Depois desse papo cabeça fomos à cara da Mari e Wendy (mãe e irmã do Kike). Lá mais algumas revelações bombásticas! Na sexta-feira quando acordei tinha uma moça na casa do Enrique usando a máquina de lavar (um tanquinho). Era uma negra simpática de uns 35 anos. A Yení me apresentou ela (Mônica) e disse que tinha uma filha loira de olhos verdes. Fiquei rindo e fui tomar meu café-da-manhã.
Lá na casa da Mari, elas começaram a conversar com o Eric e comentar que ele é muito branco e ruivo. A Yení comentou que ele parecia a filha loira da Mônica. Ni qui ela comentou isso a Mari já emendou:

“É... a irmã do Kike... a outra, sem ser a Wendy...”

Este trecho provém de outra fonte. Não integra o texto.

(* ===== verification/JobProps.v ===== *)
(** * JobProps: lossless exit observation and one-way job policy

    Sequences of job operations with the observable events they produce. *)

From stdpp Require Import base list numbers option sets.
From Stdlib Require Import ZArith Lia.
From S2P Require Import Prelude Job.

Inductive op :=
| OSetParent (job : Z) | ORetire | OSetProcessLimit (n : nat)
| OAttachChild (job : Z) | ORemoveChild (job : Z)
| OAssign (pid : Z) | ORemoveUnstarted (pid : Z) | OComplete (r : ExitRecord) | OTake.

(** What a successful operation makes observable. *)
Inductive event :=
| Accepted (pid : Z) | RolledBack (pid : Z) | Exited (r : ExitRecord) | Drained (r : ExitRecord).

(** One operation; its error is forgotten, its event kept. *)
Definition quiet {E A} (ev : A → list event) (m : M State E A) : M State unit (list event) :=
  λ s, let '(o, s') := m s in (map_err (λ _, ()) (a ← o; Ok (ev a)), s').

Definition exec (o : op) : M State unit (list event) :=
  match o with
  | OSetParent j => quiet (λ _, []) (set_parent j)
  | ORetire => quiet (λ _, []) retire
  | OSetProcessLimit n => quiet (λ _, []) (set_process_limit n)
  | OAttachChild j => quiet (λ _, []) (attach_child j)
  | ORemoveChild j => quiet (λ _, []) (remove_child j)
  | OAssign pid => quiet (λ _, [Accepted pid]) (assign pid)
  | ORemoveUnstarted pid => quiet (λ _, [RolledBack pid]) (remove_unstarted pid)
  | OComplete r => quiet (λ _, [Exited r]) (complete r)
  | OTake => λ s, let '(r, s') := take_completion s in
                  (Ok (match r with Some r => [Drained r] | None => [] end), s')
  end.

Definition events (o : outcome unit (list event)) : list event :=
  match o with Ok evs => evs | _ => [] end.

Fixpoint run (os : list op) (s : State) : list event * State :=
  match os with
  | [] => ([], s)
  | o :: os =>
      let '(r, s1) := exec o s in
      let '(evs, s2) := run os s1 in (events r ++ evs, s2)
  end.

Definition accepted (evs : list event) : list Z :=
  omap (λ e, match e with Accepted p => Some p | _ => None end) evs.
Definition rolled_back (evs : list event) : list Z :=
  omap (λ e, match e with RolledBack p => Some p | _ => None end) evs.
Definition exited (evs : list event) : list ExitRecord :=
  omap (λ e, match e with Exited r => Some r | _ => None end) evs.
Definition drained (evs : list event) : list ExitRecord :=
  omap (λ e, match e with Drained r => Some r | _ => None end) evs.

(** The balance of one stretch of history between two states. *)
Record balanced (s : State) (evs : list event) (s' : State) : Prop := {
  bal_inv : inv s';
  bal_fifo : completions s ++ exited evs = drained evs ++ completions s';
  bal_members : members s ++ accepted evs ≡ₚ
    rolled_back evs ++ (process_id <$> exited evs) ++ members s';
  bal_limit : (process_limit s' ≤ process_limit s)%nat;
  bal_capacity : member_capacity s' = member_capacity s;
  bal_retired : retired s = true → retired s' = true ∧ accepted evs = [] ∧ exited evs = [];
}.

Lemma balanced_refl s : inv s → balanced s [] s.
Proof. intros. constructor; cbn; rewrite ?app_nil_r; done. Qed.

Lemma balanced_trans s1 e1 s2 e2 s3 :
  balanced s1 e1 s2 → balanced s2 e2 s3 → balanced s1 (e1 ++ e2) s3.
Proof.
  intros [I1 F1 M1 L1 C1 R1] [I2 F2 M2 L2 C2 R2].
  constructor; unfold accepted, rolled_back, exited, drained in *; rewrite ?omap_app; [done|..].
  - rewrite app_assoc, F1, <- app_assoc, F2. by rewrite app_assoc.
  - rewrite fmap_app, app_assoc, M1, <- !app_assoc, M2. solve_Permutation.
  - lia.
  - congruence.
  - intros Hr. destruct (R1 Hr) as (Hr2 & -> & ->), (R2 Hr2) as (? & -> & ->). done.
Qed.

Lemma wp_quiet {E A} (ev : A → list event) (m : M State E A) Q R s :
  wp m (λ a s', Q (ev a) s') (λ _ s', R s') s → wp (quiet ev m) Q (λ _, R) s.
Proof. unfold wp, quiet. by destruct (m s) as [[]]. Qed.

(** Every operation is balanced, and none panics. *)
Lemma exec_balanced o s : inv s →
  wp (exec o) (λ evs s', balanced s evs s') (λ _ s', balanced s [] s') s.
Proof.
  intros Hi. destruct o; cbn [exec]; try apply wp_quiet.
  - eapply wp_mono; [by apply set_parent_spec|..].
    + intros _ s' (Hi' & _ & ->). constructor; cbn; rewrite ?app_nil_r; done.
    + intros _ s' ->. by apply balanced_refl.
  - eapply wp_mono; [by apply retire_spec|..].
    + intros p s' (Hi' & _ & _ & _ & _ & _ & ->). constructor; cbn; rewrite ?app_nil_r; done.
    + intros _ s' ->. by apply balanced_refl.
  - eapply wp_mono; [by apply set_process_limit_spec|..].
    + intros _ s' (Hi' & _ & Hle & ->). constructor; cbn; rewrite ?app_nil_r; done.
    + intros _ s' ->. by apply balanced_refl.
  - eapply wp_mono; [by apply attach_child_spec|..].
    + intros _ s' (Hi' & _ & ->). constructor; cbn; rewrite ?app_nil_r; done.
    + intros _ s' ->. by apply balanced_refl.
  - eapply wp_mono; [by apply remove_child_spec|..].
    + intros _ s' (Hi' & l & _ & ->). constructor; cbn; rewrite ?app_nil_r; done.
    + intros _ s' [-> _]. by apply balanced_refl.
  - eapply wp_mono; [by apply assign_spec|..].
    + intros _ s' (Hi' & Hr & _ & _ & ->). constructor; cbn; rewrite ?app_nil_r; try done.
      congruence.
    + intros _ s' ->. by apply balanced_refl.
  - eapply wp_mono; [by apply remove_unstarted_spec|..].
    + intros _ s' (Hi' & l & Hp & ->). constructor; cbn; rewrite ?app_nil_r; done.
    + intros _ s' [-> _]. by apply balanced_refl.
  - eapply wp_mono; [by apply complete_spec|..].
    + intros _ s' (Hi' & l & Hp & ->). constructor; cbn; rewrite ?app_nil_r; try done.
      intros Hr. destruct (inv_retired s Hi Hr) as (Hm & _). rewrite Hm in Hp.
      by apply Permutation_nil_cons in Hp.
    + intros _ s' [-> _]. by apply balanced_refl.
  - pose proof (take_completion_spec s Hi) as Ht. unfold wp.
    destruct (take_completion s) as [[rec|] s']; cbn.
    + destruct Ht as (Hi' & Hc & Heq). constructor; cbn; rewrite ?app_nil_r; try done.
      all: rewrite Heq; done.
    + destruct Ht as (_ & _ & ->). by apply balanced_refl.
Qed.

Lemma run_balanced os s : inv s → let '(evs, s') := run os s in balanced s evs s'.
Proof.
  revert s. induction os as [|o os IH]; intros s Hi; cbn; [by apply balanced_refl|].
  pose proof (exec_balanced o s Hi) as Ho. unfold wp in Ho.
  destruct (exec o s) as [r s1]. assert (balanced s (events r) s1) as Hb by by destruct r.
  specialize (IH s1 (bal_inv _ _ _ Hb)). destruct (run os s1) as [evs s2].
  by eapply balanced_trans.
Qed.

(** C38. Exit observation is lossless and first-in first-out.  For any sequence of
    operations on a fresh job: the exit records delivered to waiters followed by
    those still queued are exactly the accepted exits, in order; every process
    ever accepted is accounted for exactly once, as rolled back, exited or still a
    member; members and undelivered records together never exceed the capacity;
    and no operation can panic (in particular the capacity assertion in
    [complete] always holds). *)
Theorem exits_lossless_fifo (os : list op) (member_cap child_cap : nat) :
  let '(evs, s) := run os (new member_cap child_cap) in
  exited evs = drained evs ++ completions s ∧
  accepted evs ≡ₚ rolled_back evs ++ (process_id <$> exited evs) ++ members s ∧
  (active_members s + pending_completions s ≤ member_cap)%nat ∧
  ∀ o, (exec o s).1 ≠ Abort.
Proof.
  pose proof (run_balanced os _ (job_new_inv member_cap child_cap)) as Hb.
  destruct (run os (new member_cap child_cap)) as [evs s]. destruct Hb as [Hi Hf Hm Hl Hc Hr].
  cbn in *. split_and!; [done..| |].
  - pose proof (inv_room s Hi). unfold active_members, pending_completions. lia.
  - intros o. by eapply wp_no_abort, exec_balanced.
Qed.

(** Job policy is one-way.  Along any sequence of operations the process limit
    never grows, and once a job is retired it stays retired and inert: it has no
    members, no pending exit records and no children, and no process is ever
    accepted or exits through it again. *)
Theorem retirement_and_limits_one_way (os : list op) (s : State) (Hinv : inv s) :
  let '(evs, s') := run os s in
  (process_limit s' ≤ process_limit s)%nat ∧
  (retired s = true → retired s' = true ∧ members s' = [] ∧ completions s' = [] ∧
                      children s' = [] ∧ accepted evs = [] ∧ exited evs = []).
Proof.
  pose proof (run_balanced os s Hinv) as Hb. destruct (run os s) as [evs s'].
  destruct Hb as [Hi Hf Hm Hl Hc Hr]. split; [done|]. intros Hret.
  destruct (Hr Hret) as (Hr' & Ha & He). destruct (inv_retired s' Hi Hr') as (? & ? & ?). done.
Qed.

Lemma retirement_and_limits_one_way_witness :
  let s := (run [OSetParent 7; OSetProcessLimit 2; ORetire] (new 4 2)).2 in
  inv s ∧ retired s = true ∧
  (let '(evs, s') := run [OAssign 5; OComplete {| process_id := 5; status := 0 |}] s in
   accepted evs = [] ∧ retired s' = true).
Proof.
  set (s := (run [OSetParent 7; OSetProcessLimit 2; ORetire] (new 4 2)).2).
  assert (inv s) as Hi.
  { pose proof (run_balanced [OSetParent 7; OSetProcessLimit 2; ORetire] _ (job_new_inv 4 2)) as Hb.
    unfold s. destruct (run _ (new 4 2)) as [evs s0]. apply Hb. }
  assert (retired s = true) as Hr by (vm_compute; reflexivity). split_and!; [exact Hi|exact Hr|].
  pose proof (retirement_and_limits_one_way
    [OAssign 5; OComplete {| process_id := 5; status := 0 |}] s Hi) as H.
  destruct (run _ s) as [evs s']. destruct H as [_ H]. destruct (H Hr) as (? & _ & _ & _ & ? & _).
  auto.
Defined.

(** Retirement is granted exactly to empty, non-root, unretired jobs: [retire]
    returns [p] if and only if the job is not retired, its parent is [p], and it
    has no member, no pending exit record and no child; the job is then detached
    and retired, and any refusal leaves the job unchanged. *)
Theorem retire_exact (s : State) :
  (∀ p s', retire s = (Ok p, s') ↔
     retired s = false ∧ parent s = Some p ∧ members s = [] ∧ completions s = [] ∧
     children s = [] ∧ s' = set_parent_retired None true s) ∧
  (∀ e s', retire s = (Err e, s') → s' = s) ∧
  (retire s).1 ≠ Abort.
Proof.
  assert (wpo (retirement_parent s) (λ _, True) (λ _, True)) as Hrp.
  { unfold retirement_parent. by wp_steps. }
  unfold retire, mbind, M_bind, reads, modify. split_and!.
  - unfold retirement_parent. intros p s'. split.
    + destruct (retired s); [done|]. cbn. destruct (parent s) as [q|]; [|done]. cbn.
      destruct (members s); [|done]. cbn. destruct (completions s); [|done]. cbn.
      destruct (children s); [|done]. cbn. intros [= -> <-]. done.
    + intros (-> & -> & -> & -> & -> & ->). done.
  - intros e s'. destruct (retirement_parent s); naive_solver.
  - by destruct (retirement_parent s).
Qed.
Lemma node_map f t id : node (map_jobs f t) id = f <$> node t id.
Proof. unfold node, map_jobs. cbn. case_decide; [|done]. apply list_lookup_fmap. Qed.

Lemma map_map g f t : map_jobs g (map_jobs f t) = map_jobs (λ n, g (f n)) t.
Proof. unfold map_jobs, set_jobs. cbn. f_equal. by rewrite <- list_fmap_compose. Qed.

Lemma map_ext g f t : (∀ n, n ∈ jobs t → g n = f n) → map_jobs g t = map_jobs f t.
Proof.
  intros H. unfold map_jobs. f_equal. apply list_fmap_ext. intros i n Hi.
  apply H. by eapply list_elem_of_lookup_2.
Qed.

Lemma ids_map f t : (∀ n, jn_id (f n) = jn_id n) → ids_ok t → ids_ok (map_jobs f t).
Proof.
  intros Hf Hids i n. cbn. rewrite list_lookup_fmap. intros (m & Hm & ->)%fmap_Some.
  rewrite Hf. by apply Hids.
Qed.

Lemma update_is_map t k f : ids_ok t → 1 ≤ k →
  update_job (Z.to_nat (k - 1)) f t = map_jobs (λ n, if decide (jn_id n = k) then f n else n) t.
Proof.
  intros Hids Hk. unfold update_job, map_jobs. f_equal. apply list_eq. intros i.
  rewrite list_lookup_fmap. destruct (decide (i = Z.to_nat (k - 1))) as [->|Hne].
  - rewrite list_lookup_alter_eq. destruct (jobs t !! _) as [n|] eqn:E; [|done]. cbn.
    rewrite decide_True; [done|]. rewrite (Hids _ _ E). lia.
  - rewrite list_lookup_alter_ne by done. destruct (jobs t !! i) as [n|] eqn:E; [|done]. cbn.
    rewrite decide_False; [done|]. rewrite (Hids _ _ E). lia.
Qed.

Definition retire_in (D : list JobId) (n : JobNode) : JobNode :=
  if decide (jn_id n ∈ D) then retire_node n else n.

Lemma retire_jobs_eq D t : ids_ok t → (∀ k, k ∈ D → is_Some (node t k)) →
  for_each D retire_job t = (Ok (), map_jobs (retire_in D) t).
Proof.
  revert t. induction D as [|k D IH]; intros t Hids HD; cbn [for_each].
  - unfold mret, M_ret. f_equal. destruct t as [nx js]. unfold map_jobs, set_jobs. cbn. f_equal.
    rewrite <- (list_fmap_id js) at 1. apply list_fmap_ext. intros i n _.
    unfold retire_in. by rewrite decide_False by set_solver.
  - destruct (HD k) as [n Hn]; [set_solver|]. unfold mbind, M_bind at 1. unfold retire_job.
    unfold mbind, M_bind, reads. rewrite node_index, Hn by done. unfold modify.
    assert (1 ≤ k) by (apply node_bound in Hn; lia). rewrite update_is_map by done. rewrite IH.
    + f_equal. rewrite map_map. apply map_ext. intros m _. unfold retire_in.
      destruct (decide (jn_id m = k)) as [Hmk|].
      * rewrite (decide_True (P := jn_id m ∈ k :: D)) by set_solver. by case_decide.
      * destruct (decide (jn_id m ∈ D)); [rewrite decide_True by set_solver|rewrite decide_False by set_solver]; done.
    + apply ids_map; [|done]. intros m. by case_decide.
    + intros j Hj. rewrite node_map. destruct (HD j) as [m Hm]; [set_solver|]. rewrite Hm. by eexists.
Qed.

Enrique ficou meio sem graça, mas a Wendy já complementou:

“João, você conheceu a filha do Roly??? Ele nega, mas todo mundo sabe ele é o pai da filha da Mônica! Inclusive ela é igualzinha ao Enrique quando pequeno!!”

Eu juntei aquela revelação, com um comentário que eu havia escutado num jantar alguns dias antes na casa do Enrique e conclui:

ESSE ROLANDO (ROLY) É O VERDADEIRO ROLANDO LERO!!!! DESCAAAAARADO PRA CARALHO!!!! A PIPA DO VOVÔ SOBE, SIM! O COROA JÁ PASSOU DOS 70 MAS TÁ CARCANDO A VIZINHANÇA!!!

Vira e mexe ele some durante o dia e sempre encontrávamos na casa da Mônica.

Tião, que já achava o Roly gente fina, encontrou mais um gambá. Tal pai, tal filho.

Kkkkkkkkkkkkkkkkkkkkkkkkkkkkkkkkkkkkkkkkkk

No es fácil...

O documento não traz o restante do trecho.